Given data:
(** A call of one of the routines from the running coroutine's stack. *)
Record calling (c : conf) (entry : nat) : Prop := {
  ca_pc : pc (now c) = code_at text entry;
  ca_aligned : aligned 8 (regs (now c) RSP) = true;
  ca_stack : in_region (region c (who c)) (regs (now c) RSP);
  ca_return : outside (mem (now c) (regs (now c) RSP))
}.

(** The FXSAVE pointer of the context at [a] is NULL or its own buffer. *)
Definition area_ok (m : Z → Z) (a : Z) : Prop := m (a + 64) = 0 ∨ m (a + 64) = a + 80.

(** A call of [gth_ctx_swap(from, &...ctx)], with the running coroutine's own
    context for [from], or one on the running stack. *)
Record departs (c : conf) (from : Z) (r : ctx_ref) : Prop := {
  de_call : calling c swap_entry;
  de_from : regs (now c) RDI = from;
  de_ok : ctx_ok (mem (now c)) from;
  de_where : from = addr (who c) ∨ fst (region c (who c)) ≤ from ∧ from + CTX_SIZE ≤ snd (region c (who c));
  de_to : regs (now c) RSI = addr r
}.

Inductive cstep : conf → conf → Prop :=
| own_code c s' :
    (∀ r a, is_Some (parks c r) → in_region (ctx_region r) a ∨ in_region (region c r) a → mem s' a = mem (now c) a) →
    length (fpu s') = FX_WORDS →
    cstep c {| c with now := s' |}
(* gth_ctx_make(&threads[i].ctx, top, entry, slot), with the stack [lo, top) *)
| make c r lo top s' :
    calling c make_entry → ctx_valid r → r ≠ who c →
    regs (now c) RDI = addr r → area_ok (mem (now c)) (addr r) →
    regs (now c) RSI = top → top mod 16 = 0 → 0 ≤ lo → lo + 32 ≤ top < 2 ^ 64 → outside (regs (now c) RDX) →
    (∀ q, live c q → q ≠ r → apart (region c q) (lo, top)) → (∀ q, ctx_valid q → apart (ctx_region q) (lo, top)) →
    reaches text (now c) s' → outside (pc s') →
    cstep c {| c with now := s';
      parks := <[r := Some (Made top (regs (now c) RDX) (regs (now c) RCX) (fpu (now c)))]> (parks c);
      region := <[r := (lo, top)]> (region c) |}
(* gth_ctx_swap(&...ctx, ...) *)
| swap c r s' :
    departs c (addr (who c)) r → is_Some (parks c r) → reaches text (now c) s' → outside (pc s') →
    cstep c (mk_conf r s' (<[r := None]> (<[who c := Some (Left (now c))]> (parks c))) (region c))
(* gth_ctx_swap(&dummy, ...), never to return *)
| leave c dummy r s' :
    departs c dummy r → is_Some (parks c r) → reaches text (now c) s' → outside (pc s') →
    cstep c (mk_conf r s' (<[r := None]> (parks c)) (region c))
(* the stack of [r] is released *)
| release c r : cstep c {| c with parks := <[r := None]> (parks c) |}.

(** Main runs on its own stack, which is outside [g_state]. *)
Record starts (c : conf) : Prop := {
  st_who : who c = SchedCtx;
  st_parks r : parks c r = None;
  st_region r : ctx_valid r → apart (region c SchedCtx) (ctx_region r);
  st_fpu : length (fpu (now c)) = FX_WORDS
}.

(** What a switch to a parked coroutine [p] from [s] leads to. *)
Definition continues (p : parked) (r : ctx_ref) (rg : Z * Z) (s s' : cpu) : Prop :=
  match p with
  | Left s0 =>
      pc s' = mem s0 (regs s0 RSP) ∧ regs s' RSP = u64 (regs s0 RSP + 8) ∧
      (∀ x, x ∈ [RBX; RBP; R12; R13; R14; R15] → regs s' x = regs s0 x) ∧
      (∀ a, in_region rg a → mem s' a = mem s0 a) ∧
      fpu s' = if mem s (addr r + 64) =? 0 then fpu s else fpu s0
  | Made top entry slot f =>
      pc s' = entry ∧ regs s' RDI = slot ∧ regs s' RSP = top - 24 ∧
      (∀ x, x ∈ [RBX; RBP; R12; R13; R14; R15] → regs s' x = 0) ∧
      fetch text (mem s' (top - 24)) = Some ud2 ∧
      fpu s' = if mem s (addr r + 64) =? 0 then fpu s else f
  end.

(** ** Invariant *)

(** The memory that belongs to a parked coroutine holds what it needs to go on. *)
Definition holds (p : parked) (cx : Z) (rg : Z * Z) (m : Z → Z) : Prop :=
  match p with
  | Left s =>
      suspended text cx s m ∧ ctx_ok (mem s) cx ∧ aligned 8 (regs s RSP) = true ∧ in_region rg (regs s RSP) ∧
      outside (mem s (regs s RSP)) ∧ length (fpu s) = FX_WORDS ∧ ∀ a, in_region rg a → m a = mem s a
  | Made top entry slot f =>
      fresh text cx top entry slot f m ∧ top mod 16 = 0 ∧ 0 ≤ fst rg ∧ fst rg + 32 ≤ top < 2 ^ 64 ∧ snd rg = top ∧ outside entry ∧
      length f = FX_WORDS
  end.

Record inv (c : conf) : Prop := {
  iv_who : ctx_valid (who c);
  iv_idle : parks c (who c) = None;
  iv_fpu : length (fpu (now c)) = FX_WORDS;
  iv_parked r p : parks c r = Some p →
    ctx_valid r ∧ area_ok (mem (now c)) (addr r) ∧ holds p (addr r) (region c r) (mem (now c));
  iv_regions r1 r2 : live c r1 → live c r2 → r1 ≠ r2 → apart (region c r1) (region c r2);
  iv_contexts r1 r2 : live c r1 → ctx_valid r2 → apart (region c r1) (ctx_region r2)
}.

Task statement:
Copy the lines above, please. Keep them exact.

Result of this task:
(** A call of one of the routines from the running coroutine's stack. *)
Record calling (c : conf) (entry : nat) : Prop := {
  ca_pc : pc (now c) = code_at text entry;
  ca_aligned : aligned 8 (regs (now c) RSP) = true;
  ca_stack : in_region (region c (who c)) (regs (now c) RSP);
  ca_return : outside (mem (now c) (regs (now c) RSP))
}.

(** The FXSAVE pointer of the context at [a] is NULL or its own buffer. *)
Definition area_ok (m : Z → Z) (a : Z) : Prop := m (a + 64) = 0 ∨ m (a + 64) = a + 80.

(** A call of [gth_ctx_swap(from, &...ctx)], with the running coroutine's own
    context for [from], or one on the running stack. *)
Record departs (c : conf) (from : Z) (r : ctx_ref) : Prop := {
  de_call : calling c swap_entry;
  de_from : regs (now c) RDI = from;
  de_ok : ctx_ok (mem (now c)) from;
  de_where : from = addr (who c) ∨ fst (region c (who c)) ≤ from ∧ from + CTX_SIZE ≤ snd (region c (who c));
  de_to : regs (now c) RSI = addr r
}.

Inductive cstep : conf → conf → Prop :=
| own_code c s' :
    (∀ r a, is_Some (parks c r) → in_region (ctx_region r) a ∨ in_region (region c r) a → mem s' a = mem (now c) a) →
    length (fpu s') = FX_WORDS →
    cstep c {| c with now := s' |}
(* gth_ctx_make(&threads[i].ctx, top, entry, slot), with the stack [lo, top) *)
| make c r lo top s' :
    calling c make_entry → ctx_valid r → r ≠ who c →
    regs (now c) RDI = addr r → area_ok (mem (now c)) (addr r) →
    regs (now c) RSI = top → top mod 16 = 0 → 0 ≤ lo → lo + 32 ≤ top < 2 ^ 64 → outside (regs (now c) RDX) →
    (∀ q, live c q → q ≠ r → apart (region c q) (lo, top)) → (∀ q, ctx_valid q → apart (ctx_region q) (lo, top)) →
    reaches text (now c) s' → outside (pc s') →
    cstep c {| c with now := s';
      parks := <[r := Some (Made top (regs (now c) RDX) (regs (now c) RCX) (fpu (now c)))]> (parks c);
      region := <[r := (lo, top)]> (region c) |}
(* gth_ctx_swap(&...ctx, ...) *)
| swap c r s' :
    departs c (addr (who c)) r → is_Some (parks c r) → reaches text (now c) s' → outside (pc s') →
    cstep c (mk_conf r s' (<[r := None]> (<[who c := Some (Left (now c))]> (parks c))) (region c))
(* gth_ctx_swap(&dummy, ...), never to return *)
| leave c dummy r s' :
    departs c dummy r → is_Some (parks c r) → reaches text (now c) s' → outside (pc s') →
    cstep c (mk_conf r s' (<[r := None]> (parks c)) (region c))
(* the stack of [r] is released *)
| release c r : cstep c {| c with parks := <[r := None]> (parks c) |}.

(** Main runs on its own stack, which is outside [g_state]. *)
Record starts (c : conf) : Prop := {
  st_who : who c = SchedCtx;
  st_parks r : parks c r = None;
  st_region r : ctx_valid r → apart (region c SchedCtx) (ctx_region r);
  st_fpu : length (fpu (now c)) = FX_WORDS
}.

(** What a switch to a parked coroutine [p] from [s] leads to. *)
Definition continues (p : parked) (r : ctx_ref) (rg : Z * Z) (s s' : cpu) : Prop :=
  match p with
  | Left s0 =>
      pc s' = mem s0 (regs s0 RSP) ∧ regs s' RSP = u64 (regs s0 RSP + 8) ∧
      (∀ x, x ∈ [RBX; RBP; R12; R13; R14; R15] → regs s' x = regs s0 x) ∧
      (∀ a, in_region rg a → mem s' a = mem s0 a) ∧
      fpu s' = if mem s (addr r + 64) =? 0 then fpu s else fpu s0
  | Made top entry slot f =>
      pc s' = entry ∧ regs s' RDI = slot ∧ regs s' RSP = top - 24 ∧
      (∀ x, x ∈ [RBX; RBP; R12; R13; R14; R15] → regs s' x = 0) ∧
      fetch text (mem s' (top - 24)) = Some ud2 ∧
      fpu s' = if mem s (addr r + 64) =? 0 then fpu s else f
  end.

(** ** Invariant *)

(** The memory that belongs to a parked coroutine holds what it needs to go on. *)
Definition holds (p : parked) (cx : Z) (rg : Z * Z) (m : Z → Z) : Prop :=
  match p with
  | Left s =>
      suspended text cx s m ∧ ctx_ok (mem s) cx ∧ aligned 8 (regs s RSP) = true ∧ in_region rg (regs s RSP) ∧
      outside (mem s (regs s RSP)) ∧ length (fpu s) = FX_WORDS ∧ ∀ a, in_region rg a → m a = mem s a
  | Made top entry slot f =>
      fresh text cx top entry slot f m ∧ top mod 16 = 0 ∧ 0 ≤ fst rg ∧ fst rg + 32 ≤ top < 2 ^ 64 ∧ snd rg = top ∧ outside entry ∧
      length f = FX_WORDS
  end.

Record inv (c : conf) : Prop := {
  iv_who : ctx_valid (who c);
  iv_idle : parks c (who c) = None;
  iv_fpu : length (fpu (now c)) = FX_WORDS;
  iv_parked r p : parks c r = Some p →
    ctx_valid r ∧ area_ok (mem (now c)) (addr r) ∧ holds p (addr r) (region c r) (mem (now c));
  iv_regions r1 r2 : live c r1 → live c r2 → r1 ≠ r2 → apart (region c r1) (region c r2);
  iv_contexts r1 r2 : live c r1 → ctx_valid r2 → apart (region c r1) (ctx_region r2)
}.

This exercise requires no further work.